Some people think it’s an issue of a bygone era, she said. But it was not so long ago that a friend of Levesque’s, a Korean War veteran, was asked to guess how many jellybeans were in a jar as a form of a literacy test – a practice which lingered into the 1960s. With long early voting lines popping up in places like Georgia ahead of the 2020 presidential election, it’s clear the issue has not been solved.

“Things like that, most of my peers could not imagine going through,” Levesque said. “I have a history that I can bring with me to the statehouse, experiences that I can share to give them an insight as an African-American woman.”

Though, she said, “New Hampshire’s first Black senator” was not an identity she’s always felt comfortable embracing.

‘Melanie fromthe neighborhood’

Levesque’s family moved to New Hampshire when she was three years old, and she knows nothing else, she said.

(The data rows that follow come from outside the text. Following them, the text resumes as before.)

(** The steps of a computation on known tokens. *)
Ltac dstep :=
  match goal with
  | |- does _ _ _ _ (mbind _ _) _ => apply does_bind
  | |- does _ _ _ _ (mret _) _ => apply does_ret
  | |- does _ _ _ (_ :: _) Parser_NextToken _ => apply does_NextToken; [done|done|]; let t := fresh "t" in let H := fresh "Ht" in intros t H
  | |- does _ _ _ (_ :: _) lexer_next _ => apply does_lexer_next; [done|done|]; let t := fresh "t" in let H := fresh "Ht" in intros t H
  | |- does _ _ _ (_ :: _) lexer_peek _ => apply does_lexer_peek; [done|done|]; let t := fresh "t" in let H := fresh "Ht" in intros t H
  | |- does _ _ (_ :: _) _ unget _ => apply does_unget
  | |- does _ _ (take 2 (_ :: _)) _ unget _ => cbn [firstn]; apply does_unget
  | |- does _ _ _ _ the_token _ => apply does_the_token; let t := fresh "here" in intros t
  | |- does _ _ _ _ token_pointer _ => apply does_token_pointer; let t := fresh "pointer" in intros t
  | |- does _ _ _ _ lexer_position _ => apply does_lexer_position; let t := fresh "place" in intros t
  | |- does _ _ _ _ (Parser_ApplyCustomSyntax _) _ => apply does_rules; [done|]
  | |- does _ _ _ _ (if _ then _ else _) _ => progress cbn [andb orb negb]
  end.

Section Operators.
Context {D : Type} {Ops : MapOps Str Z D} {Laws : MapLaws Str Z D} {Real : RealParsers} {Env : ParserEnv} {CE : CompilerEnv}.
Context (zero_is_absent : NULL_value = 0) (large : 2 ^ 30 <= capacity).
Variables (base : list Str) (n : nat) (K : Recur D).
#[local] Notation P := (P D).
#[local] Notation Parser := (Parser D).
#[local] Notation does := (does base).

(** An expression with the property [T], and then these tokens. *)
Definition yields (T : Expr -> Prop) (p0 : Parser) (ws : list item) : Parsed -> Parser -> list item -> list item -> Prop :=
  fun r p1 _ ws' => exists e, r = inr e /\ T e /\ p1 = p0 /\ ws' = ws.

Lemma yields_bind {T p0 back ws ws'} (m : P Parsed) (next : Expr -> P Parsed) :
  does p0 back ws m (yields T p0 ws') ->
  (forall e back', T e -> does p0 back' ws' (next e) (gives (inr e) p0 ws')) ->
  does p0 back ws (let+ e := m in next e) (yields T p0 ws').
Proof.
  intros Hm Hn. apply does_bind. eapply does_mono; [exact Hm|]. intros r p1 back' ws1 (e & -> & He & -> & ->).
  eapply does_mono; [by apply Hn|]. intros r' p2 back2 ws2 (-> & -> & ->). by exists e.
Qed.

Section Follow.
Variables (p0 : Parser) (f1 f2 : item) (rest : list item) (Hf : calm (currentScope p0) f1) (Hrules : no_rules p0).
#[local] Notation after := (f1 :: f2 :: rest).

(** The loops of the levels end at such a token. *)
Ltac quiet_token :=
  match goal with
  | H : shown (currentScope p0) f1 ?t |- _ => pose proof (calm_quiet _ _ _ Hf H)
  end.

Lemma dots_end back e : does p0 back after (dots (S n) e) (gives (inr e) p0 after).
Proof. cbn [dots]. do 2 dstep. quiet_token. rewrite quiet_kind by (done || by vm_compute). by repeat dstep. Qed.

Lemma colons_end back m e : does p0 back after (colons (S n) K (S n) m e) (gives (inr e) p0 after).
Proof. cbn [colons]. do 2 dstep. quiet_token. rewrite quiet_kind by (done || by vm_compute). by repeat dstep. Qed.

Lemma opequals_end back : does p0 back after opequals_ahead (gives false p0 after).
Proof.
  unfold opequals_ahead, Parser_Has2Lookahead. repeat dstep. quiet_token. split; [|done].
  rewrite bool_decide_eq_false_2; [done|]. intros E. destruct H as [H _]. rewrite E in H. by apply (bool_decide_eq_false_1 (TOKEN_UNKNOWNPUNCTNAME ∈ calm_kinds)).
Qed.

Lemma binaries_end back m e : does p0 back after (binaries (S n) K (S n) m e) (gives (inr e) p0 after).
Proof.
  cbn [binaries]. apply does_bind. eapply does_mono; [apply opequals_end|]. intros ? ? back' ? (-> & -> & ->).
  do 4 dstep. quiet_token. unfold is_binary_operator. dstep. rewrite prefix_quiet by done. by repeat dstep.
Qed.

Lemma operators_end back c is_operator operand build m e : (forall t, quiet t -> is_operator t = false) ->
  does p0 back after (operators (S n) c is_operator operand build m e) (gives (inr e) p0 after).
Proof.
  intros Hop. cbn [operators]. apply does_bind. eapply does_mono; [apply opequals_end|]. intros ? ? back' ? (-> & -> & ->).
  do 4 dstep. quiet_token. rewrite Hop by done. by repeat dstep.
Qed.

Lemma junctions_end back word form operand m b e : bool_decide (word ∈ reserved) = true ->
  does p0 back after (junctions (S n) word form operand m b e) (gives (inr e) p0 after).
Proof. intros Hw. cbn [junctions]. do 2 dstep. quiet_token. rewrite word_quiet by done. by repeat dstep. Qed.

Lemma nots_end back : does p0 back after (nots (S n) []) (gives [] p0 after).
Proof. cbn [nots]. do 2 dstep. quiet_token. rewrite word_quiet by (done || by vm_compute). by repeat dstep. Qed.
End Follow.

(** ** From a term to a statement *)

Section Pass.
Variables (p0 : Parser) (i j f1 f2 : item) (ws rest : list item) (T : Expr -> Prop) (m : Z).
#[local] Notation start := (i :: j :: ws).
#[local] Notation after := (f1 :: f2 :: rest).
Hypotheses (Hi : calm (currentScope p0) i) (Hf : calm (currentScope p0) f1) (Hrules : no_rules p0).

(** What can be said of a term's level. *)
#[local] Notation passes parse := (forall back, does p0 back start parse (yields T p0 after)).

Hypothesis term : passes (Parser_ParseTerm (S n) K m None).

Ltac quiet_start :=
  match goal with
  | H : shown (currentScope p0) i ?t |- _ => pose proof (calm_quiet _ _ _ Hi H)
  | H : shown (currentScope p0) f1 ?t |- _ => pose proof (calm_quiet _ _ _ Hf H)
  end.

Lemma pass_Dot : passes (Parser_ParseDotExpr (S n) K m None).
Proof. intros back. unfold Parser_ParseDotExpr. apply yields_bind; [apply term|]. intros e back' _. by apply dots_end. Qed.

Lemma pass_Cons : passes (Parser_ParseConsExpr (S n) K m None).
Proof.
  intros back. unfold Parser_ParseConsExpr. apply yields_bind; [apply pass_Dot|]. intros e back' _.
  do 2 dstep. rewrite bool_decide_eq_false_2.
  - by repeat dstep.
  - intros E. destruct f1 as [s|x|k|]; simpl in Ht, Hf.
    + destruct Ht as [Hk _]. rewrite E in Hk. by apply (bool_decide_eq_false_1 (TOKEN_DOUBLEHASH ∈ alpha_kinds)).
    + destruct Ht. congruence.
    + destruct Ht, Hf; congruence.
    + congruence.
Qed.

“I don’t feel that I’m that different. I didn’t feel comfortable saying I was the first African-American senator. I’ve always just been Melanie, and a member of the community. But I’ve realized that there are people that looked at me, and said, ‘I can do this, too.’ So I have to embrace it and be proud.”

Harold Solomon of Nashua, a long-time friend of Levesque’s, agreed with that sentiment. He saw her grow up in their Nashua neighborhood and befriend his children, and to him, the person that won the senate seat two years ago was “Melanie, a kid from our neighborhood.” But sometimes, it’ll hit him, he said.

“It really is monumental if you sit back and look at the situation. She’s the first one,” Solomon said. “And it’s a good thing for the people of New Hampshire. Diversity is a good thing, but it’s also Melanie, and she’s a really good person.”

Paula Mathers, who attended school with Levesque, said when she first entered politics as a state representative, she wasn’t surprised, knowing Levesque as a “go-getter” and a natural leader. When she took her next step into the senate, Mathers said she didn’t know how the notoriously homogeneous New Hampshire would take to the idea of a black representative in the senate. 

Levesque’s win, she said, put those fears to rest for her.

“I think it’s that she got to know people. She was feet on the ground, and on the phone and just talking to people. I’m inspired by her and encouraged by the state for voting for her,” Mathers said. “And now, I think she’ll do it again, and I think she’ll be returning as our incumbent.”

Solomon said the Levesque family, when they first moved to Nashua, had to face that same kind of challenge, and dealt with it the same way – by being part of the community.

“There were people in the neighborhood, that when they moved in, didn’t want them there,” Solomon said. “I didn’t even know this at the time, I learned later, but there were people like that. She’s endured a tremendous amount of prejudice. But also, there were people that, after they got to know them, changed their minds.”

That’s how to reach anyone, Levesque said.

“My advise to anyone who is looking to get into politics, is to look for the common bonds. Don’t look for what makes you different, look for areas where you have in common. Let people know who you are. People vote for people who they know,” Levesque said. “A representative is there to be there for constituents, not just making the law.”

Her advice to people of color looking to join the ranks: “Don’t ever sell yourself short, or assume people aren’t going to like you. I had this fear, initially, that people weren’t going to like me. That was never the case. People were warm and welcoming,” Levesque said. “Even if we don’t agree, we treat each other with respect. And you might be surprised. They might end up being your best friend.”